Does the color purple have any special meaning for your family or your brother? Is there any reason that purple would be the color crowning the chalice? (Other than the obvious liturgical and scriptural significance...)

Again, thanks for sharing. I will pray for you and your brother and your families to feel the grace and companionship of Christ.  

Bruce Snowden
10 years 5 months ago
Hi Matt, Thanks for your very touching comment regarding my brother's recent death and know our family appreciates your prayers. My brother now in the Land of the Living is seeing up front and close the wonders of Faith that we know only dimly from afar. I have no knowledge why the color purple should be especially meaningful to our family so I can only muse that purple being the color of royalty, the color of kings, may give a clue as to why my nephew saw purple mist near his Dad, my brother, enroute to the Heavenly Kingdom. He didn't hear the trumpets, but did see royal color! About me seeing purple mist around the elevated chalice at Mass months earlier, again I have to muse suggesting that maybe it has something to do with priestly royalty in which we all share through Baptism and also that Eucharist is unalterably linked to the Kingdom of God, literally making the Mass a touch of heaven, or more accurately heaven itself! I feel grateful to simply know about it and to have experienced it and understand within that I don't have to know the reason, but to just relish it, as probably one of those "signs and wonders" Jesus promised. So Matt, again, I personally deeply appreciate your unexpected expressions of loving condolence as does my family and feel grateful for your prayers,
Matt Emerson
10 years 5 months ago

You are welcome, and thanks for sharing. I will continue to pray for your family. 

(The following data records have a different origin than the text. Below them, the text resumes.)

(* ===== verification/TwStream.v ===== *)
(** * The stream of bins from the events of a channel

    [BinnedEventsTimeweightDynbox], [BinnedEventsTimeweightLazy] and
    [BinnedEventsTimeweightStream] of
    [daqbuf-items-2/src/binning/timeweight/timeweight_events_dyn.rs]. A binner for
    the type of the values is made when the first container comes. The types of
    values, aggregators and averages are families over the same index as in
    [ChannelEvents]. *)
From Stdlib Require Import ZArith Lia String.
From stdpp Require Import base numbers option strings list sorting.
From S2P Require Import Prelude TimeTypes Items Ranges Events Bins Floats Timeweight Merger ChannelEvents.

#[local] Open Scope Z_scope.
#[local] Open Scope rust_scope.

Inductive tws_error : Type :=
  | TwsEmptyEventsBuffer
  | TwsNoProgress
  | TwsTypeMismatch
  | TwsBinning (e : tw_error).

Section TwStream.
  Context {K : Type} `{EqDecision K} {val agg res : K -> Type} {Hval : forall i, EventValueType (val i)}
    {Hagg : forall i, AggregatorTimeWeight (val i) (agg i) (res i)}.

(** ** [BinnedEventsTimeweightDynbox] *)

Record TwDyn : Type := mkTwDyn { twd_ty : K; twd_binner : BinnedEventsTimeweight (V := val twd_ty) (A := agg twd_ty) (B := res twd_ty) }.

Record BinsBoxed : Type := mkBinsBoxed { bnb_ty : K; bnb_bins : ContainerBins (val bnb_ty) (res bnb_ty) }.

Definition twd_new (i : K) (range : BinnedRange TsNano) : TwDyn := mkTwDyn i (tw_new range).
Definition twd_cnt_zero_enable (d : TwDyn) : TwDyn := mkTwDyn (twd_ty d) (tw_cnt_zero_enable (twd_binner d)).

Definition twd_ingest (d : TwDyn) (evs : EventsBoxed (val := val)) : outcome tws_error (TwDyn * IngestReport) :=
  match eb_downcast (twd_ty d) evs with
  | Some c => let? (b, report) := map_err TwsBinning (tw_ingest (twd_binner d) c) in Ok (mkTwDyn (twd_ty d) b, report)
  | None => Err TwsTypeMismatch
  end.

Definition twd_input_done_range_final (d : TwDyn) : outcome tws_error TwDyn :=
  let? b := map_err TwsBinning (tw_input_done_range_final (twd_binner d)) in Ok (mkTwDyn (twd_ty d) b).
Definition twd_input_done_range_open (d : TwDyn) : outcome tws_error TwDyn :=
  let? b := map_err TwsBinning (tw_input_done_range_open (twd_binner d)) in Ok (mkTwDyn (twd_ty d) b).

Definition twd_output (d : TwDyn) : outcome tws_error (TwDyn * option BinsBoxed) :=
  if (tw_output_len (twd_binner d) =? 0)%nat then Ok (d, None)
  else
    let? (b, c) := map_err TwsBinning (tw_output (twd_binner d)) in
    Ok (mkTwDyn (twd_ty d) b, Some (mkBinsBoxed (twd_ty d) c)).

(** ** [BinnedEventsTimeweightLazy] *)

Record TwLazy : Type := mkTwLazy { twl_range : BinnedRange TsNano; twl_binned : option TwDyn; twl_enable_cnt_zero : bool }.

Definition twl_new (range : BinnedRange TsNano) : TwLazy := mkTwLazy range None false.
Definition twl_with_cnt_zero (s : TwLazy) : TwLazy := mkTwLazy (twl_range s) (twl_binned s) true.
Definition twl_cnt_zero_enable : TwLazy -> TwLazy := twl_with_cnt_zero.

(** The binner that there is, or one for the type of the container. *)
Definition twl_binner (s : TwLazy) (evs : EventsBoxed (val := val)) : TwDyn :=
  match twl_binned s with
  | Some d => d
  | None => let d := twd_new (eb_ty evs) (twl_range s) in if twl_enable_cnt_zero s then twd_cnt_zero_enable d else d
  end.

Definition twl_ingest (s : TwLazy) (evs : EventsBoxed (val := val)) : outcome tws_error (TwLazy * IngestReport) :=
  let? (d, report) := twd_ingest (twl_binner s evs) evs in
  Ok (mkTwLazy (twl_range s) (Some d) (twl_enable_cnt_zero s), report).

(** An operation of the binner, if there is one. *)
Definition twl_map (f : TwDyn -> outcome tws_error TwDyn) (s : TwLazy) : outcome tws_error TwLazy :=
  match twl_binned s with
  | Some d => let? d := f d in Ok (mkTwLazy (twl_range s) (Some d) (twl_enable_cnt_zero s))
  | None => Ok s
  end.

Definition twl_input_done_range_final : TwLazy -> outcome tws_error TwLazy := twl_map twd_input_done_range_final.
Definition twl_input_done_range_open : TwLazy -> outcome tws_error TwLazy := twl_map twd_input_done_range_open.

Definition twl_output (s : TwLazy) : outcome tws_error (TwLazy * option BinsBoxed) :=
  match twl_binned s with
  | Some d => let? (d, o) := twd_output d in Ok (mkTwLazy (twl_range s) (Some d) (twl_enable_cnt_zero s), o)
  | None => Ok (s, None)
  end.

(** ** [BinnedEventsTimeweightStream] *)

Section Stream.
  Context {L St E : Type}.

Definition TwsItem : Type := Sitemty L St E (ChannelEvents (val := val)).

(** What leaves the stream: bins, items that pass through, an error of the binner,
    and the log message at the end. *)
Inductive TwsOut : Type :=
  | TwsOutBins (x : BinsBoxed)
  | TwsOutLog (x : L)
  | TwsOutStats (x : St)
  | TwsOutInputErr (e : E)
  | TwsOutErr (e : tws_error)
  | TwsOutNoBinsLog.

Inductive TwsState : Type :=
  | TwsReading
  | TwsBuffered (evs : EventsBoxed (val := val))
  | TwsRemains
  | TwsDone
  | TwsInvalid.

Record TwStream : Type := mkTwStream {
  tws_state : TwsState;
  tws_inp : list (Poll TwsItem);
  tws_binned : TwLazy;
  tws_range_final : bool
}.

Definition tws_new (range : BinnedRange TsNano) (inp : list (Poll TwsItem)) : TwStream :=
  mkTwStream TwsReading inp (twl_with_cnt_zero (twl_new range)) false.

Definition tws_set_state (st : TwsState) (s : TwStream) : TwStream := mkTwStream st (tws_inp s) (tws_binned s) (tws_range_final s).
Definition tws_set_inp (inp : list (Poll TwsItem)) (s : TwStream) : TwStream := mkTwStream (tws_state s) inp (tws_binned s) (tws_range_final s).
Definition tws_set_binned (b : TwLazy) (s : TwStream) : TwStream := mkTwStream (tws_state s) (tws_inp s) b (tws_range_final s).

(** [ControlFlow<Poll<..>>], or a panic. *)
Inductive tws_flow : Type :=
  | TwsContinue
  | TwsBreak (p : Poll (option TwsOut))
  | TwsPanic.

Definition eb_truncate_front (b : EventsBoxed (val := val)) (len : nat) : EventsBoxed := mkBoxed (eb_ty b) (ce_truncate_front (eb_evs b) len).

Definition tws_consumed (report : IngestReport) (nev : nat) : nat := match report with ConsumedAll => nev | ConsumedPart n => n end.

(** What is left of the events, the binner and the bins that are ready. *)
Definition tws_consume_evsbuf (evs : EventsBoxed (val := val)) (binner : TwLazy) : outcome tws_error (EventsBoxed * TwLazy * option BinsBoxed) :=
  let nev := ce_len (eb_evs evs) in
  if (nev =? 0)%nat then Err TwsEmptyEventsBuffer
  else
    let? (binner, report) := twl_ingest binner evs in
    let? (binner, out) := twl_output binner in
    let nc := tws_consumed report nev in
    let evs := eb_truncate_front evs (nev - nc) in
    match out with
    | Some x =>
        if (cb_len (bnb_bins x) =? 0)%nat then
          if (nc =? 0)%nat then Err TwsNoProgress else Ok (evs, binner, None)
        else Ok (evs, binner, Some x)
    | None => if (nc =? 0)%nat then Err TwsNoProgress else Ok (evs, binner, None)
    end.

(** After an error the state of the binner is not used any more. *)
Definition tws_handle_buffered (evs : EventsBoxed (val := val)) (s : TwStream) : TwStream * tws_flow :=
  if (ce_len (eb_evs evs) =? 0)%nat then (s, TwsBreak (Ready (Some (TwsOutErr TwsEmptyEventsBuffer))))
  else
    match tws_consume_evsbuf evs (tws_binned s) with
    | Ok (evs, b, out) =>
        let s := tws_set_binned b (tws_set_state (if (ce_len (eb_evs evs) =? 0)%nat then TwsReading else TwsBuffered evs) s) in
        match out with
        | Some x => (s, TwsBreak (Ready (Some (TwsOutBins x))))
        | None => (s, TwsContinue)
        end
    | Err e => (s, TwsBreak (Ready (Some (TwsOutErr e))))
    | Panic => (s, TwsPanic)
    end.

Definition tws_handle_sitemty (item : TwsItem) (s : TwStream) : TwStream * tws_flow :=
  match item with
  | SOk (DataItem (Data (ChEvents evs))) =>
      (if (ce_len (eb_evs evs) =? 0)%nat then s else tws_set_state (TwsBuffered evs) s, TwsContinue)
  | SOk (DataItem (Data (ChStatus _))) => (s, TwsContinue)
  | SOk (DataItem RangeComplete) => (mkTwStream (tws_state s) (tws_inp s) (tws_binned s) true, TwsContinue)
  | SOk (Log x) => (s, TwsBreak (Ready (Some (TwsOutLog x))))
  | SOk (Stats x) => (s, TwsBreak (Ready (Some (TwsOutStats x))))
  | SErr e => (tws_set_state TwsDone s, TwsBreak (Ready (Some (TwsOutInputErr e))))
  end.

(** The end of the input counts as final, whether the range was or not. *)
Definition tws_handle_eos (s : TwStream) : TwStream * tws_flow :=
  let s := tws_set_state TwsRemains s in
  match (if true || tws_range_final s then twl_input_done_range_final (tws_binned s) else twl_input_done_range_open (tws_binned s)) with
  | Ok b => (tws_set_binned b s, TwsContinue)
  | Err e => (s, TwsBreak (Ready (Some (TwsOutErr e))))
  | Panic => (s, TwsPanic)
  end.

Definition tws_handle_remains (s : TwStream) : TwStream * tws_flow :=
  match twl_output (tws_binned s) with
  | Ok (b, Some x) => (tws_set_binned b s, TwsBreak (Ready (Some (TwsOutBins x))))
  | Ok (b, None) => (tws_set_state TwsDone (tws_set_binned b s), TwsBreak (Ready (Some TwsOutNoBinsLog)))
  | Err e => (s, TwsBreak (Ready (Some (TwsOutErr e))))
  | Panic => (s, TwsPanic)
  end.

(** The end of [handle_main]: after an error the stream is done. *)
Definition tws_main_end (r : TwStream * tws_flow) : TwStream * tws_flow :=
  let '(s, ret) := r in
  match ret with
  | TwsBreak (Ready (Some (TwsOutErr _))) | TwsBreak (Ready (Some (TwsOutInputErr _))) => (tws_set_state TwsDone s, ret)
  | _ => (s, ret)
  end.

(** An error of [handle_eos] leaves the function before that end. *)
Definition tws_handle_main (s : TwStream) : TwStream * tws_flow :=
  match tws_state s with
  | TwsReading =>
      match tws_inp s with
      | Ready x :: inp => tws_main_end (tws_handle_sitemty x (tws_set_inp inp s))
      | Pending :: inp => tws_main_end (tws_set_inp inp s, TwsBreak Pending)
      | [] => tws_handle_eos s
      end
  | TwsBuffered evs => tws_main_end (tws_handle_buffered evs s)
  | TwsRemains => tws_main_end (tws_handle_remains s)
  | TwsDone => tws_main_end (tws_set_state TwsInvalid s, TwsBreak (Ready None))
  | TwsInvalid => (s, TwsPanic)
  end.

(** A turn of the loop takes an item of the input, an event of the buffer, or ends it. *)
Definition tws_weight (s : TwStream) : nat :=
  (match tws_state s with TwsBuffered evs => ce_len (eb_evs evs) | _ => 0 end +
   list_sum (map (fun p : Poll TwsItem => match p with Ready (SOk (DataItem (Data (ChEvents evs)))) => S (ce_len (eb_evs evs)) | _ => 1 end) (tws_inp s)))%nat.

Fixpoint tws_loop (fuel : nat) (s : TwStream) : TwStream * tws_flow :=
  match fuel with
  | O => (s, TwsContinue)
  | S fuel =>
      match tws_handle_main s with
      | (s, TwsContinue) => tws_loop fuel s
      | r => r
      end
  end.

Definition tws_poll_next (s : TwStream) : TwStream * tws_flow := tws_loop (tws_weight s + 2) s.

(** A consumer that polls until the end. *)
Fixpoint tws_drain (polls : nat) (s : TwStream) : option (list TwsOut) :=
  match polls with
  | O => None
  | S polls =>
      match tws_poll_next s with
      | (s, TwsBreak (Ready (Some item))) => items ← tws_drain polls s; Some (item :: items)
      | (_, TwsBreak (Ready None)) => Some []
      | (s, TwsBreak Pending) => tws_drain polls s
      | (_, TwsContinue) | (_, TwsPanic) => None
      end
  end.

End Stream.
End TwStream.

(** ** [ConvertForBinning]

    The stream in front, of [daqbuf-streams/src/events/convertforbinning.rs]: after
    it the values of all containers are of one type. *)

(** [to_f32_for_binning_v01] of a value, with [V] the type of the result. *)
Class ForBinning (W V : Type) : Type := to_f32_for_binning_v01 : W -> V.

#[export] Instance ForBinning_f32 : ForBinning F32 F32 := fun x => x.
#[export] Instance ForBinning_f64 : ForBinning F64 F32 := fun x => mkF32 (f32_of_f64 (f64_val x)).
#[export] Instance ForBinning_u64 : ForBinning Z F32 := fun x => mkF32 (f32_of_u64 x).
#[export] Instance ForBinning_bool : ForBinning bool F32 := fun x => mkF32 (f32_of_u64 (if x then 1 else 0)).
#[export] Instance ForBinning_string : ForBinning string F32 := fun x => mkF32 (f32_of_u64 (Z.of_nat (String.length x))).
#[export] Instance ForBinning_list {W} `{ForBinning W F32} : ForBinning (list W) F32 := fun l =>
  foldl (fun a x => mkF32 (f32_add (f32_val a) (f32_val (to_f32_for_binning_v01 x)))) (mkF32 (f32_of_u64 0)) l.

Section Convert.
  Context {K : Type} {val : K -> Type} {V L St E : Type} {Hconv : forall i, ForBinning (val i) V}.

Definition ce_to_f32_for_binning_v01 {W} `{ForBinning W V} (c : ContainerEvents W) : ContainerEvents V :=
  foldl (fun ret r => ce_push_back ret r.1 (to_f32_for_binning_v01 r.2)) ce_new (ce_iter_zip c).

Definition eb_to_f32_for_binning_v01 (evs : EventsBoxed (val := val)) : EventsBoxed (K := unit) (val := fun _ => V) :=
  mkBoxed (val := fun _ => V) tt (ce_to_f32_for_binning_v01 (eb_evs evs)).

(** An item in [poll_next]; pauses and the end pass. *)
Definition cfb_item (item : TwsItem (val := val) (L := L) (St := St) (E := E)) : TwsItem (K := unit) (val := fun _ => V) (L := L) (St := St) (E := E) :=
  match item with
  | SOk (DataItem (Data (ChEvents evs))) => SOk (DataItem (Data (ChEvents (eb_to_f32_for_binning_v01 evs))))
  | SOk (DataItem (Data (ChStatus x))) => SOk (DataItem (Data (ChStatus x)))
  | SOk (DataItem RangeComplete) => SOk (DataItem RangeComplete)
  | SOk (Log x) => SOk (Log x)
  | SOk (Stats x) => SOk (Stats x)
  | SErr e => SErr e
  end.

End Convert.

Thanks so much for reading my posts and supporting my blog as well. It's a huge grace for a writer!

Juliana Boerio-Goates
10 years 5 months ago
I'm sorry that you don't recognize the beauty and elegance of calculus. I wouldn't mind having my last images being of a multivariable equation and the mathematical surfaces they connect -- equations that succinctly represent some universal truth of nature -- but which have a beauty just in the symmetry of the symbols themselves. Otherwise, I generally agree with your observations.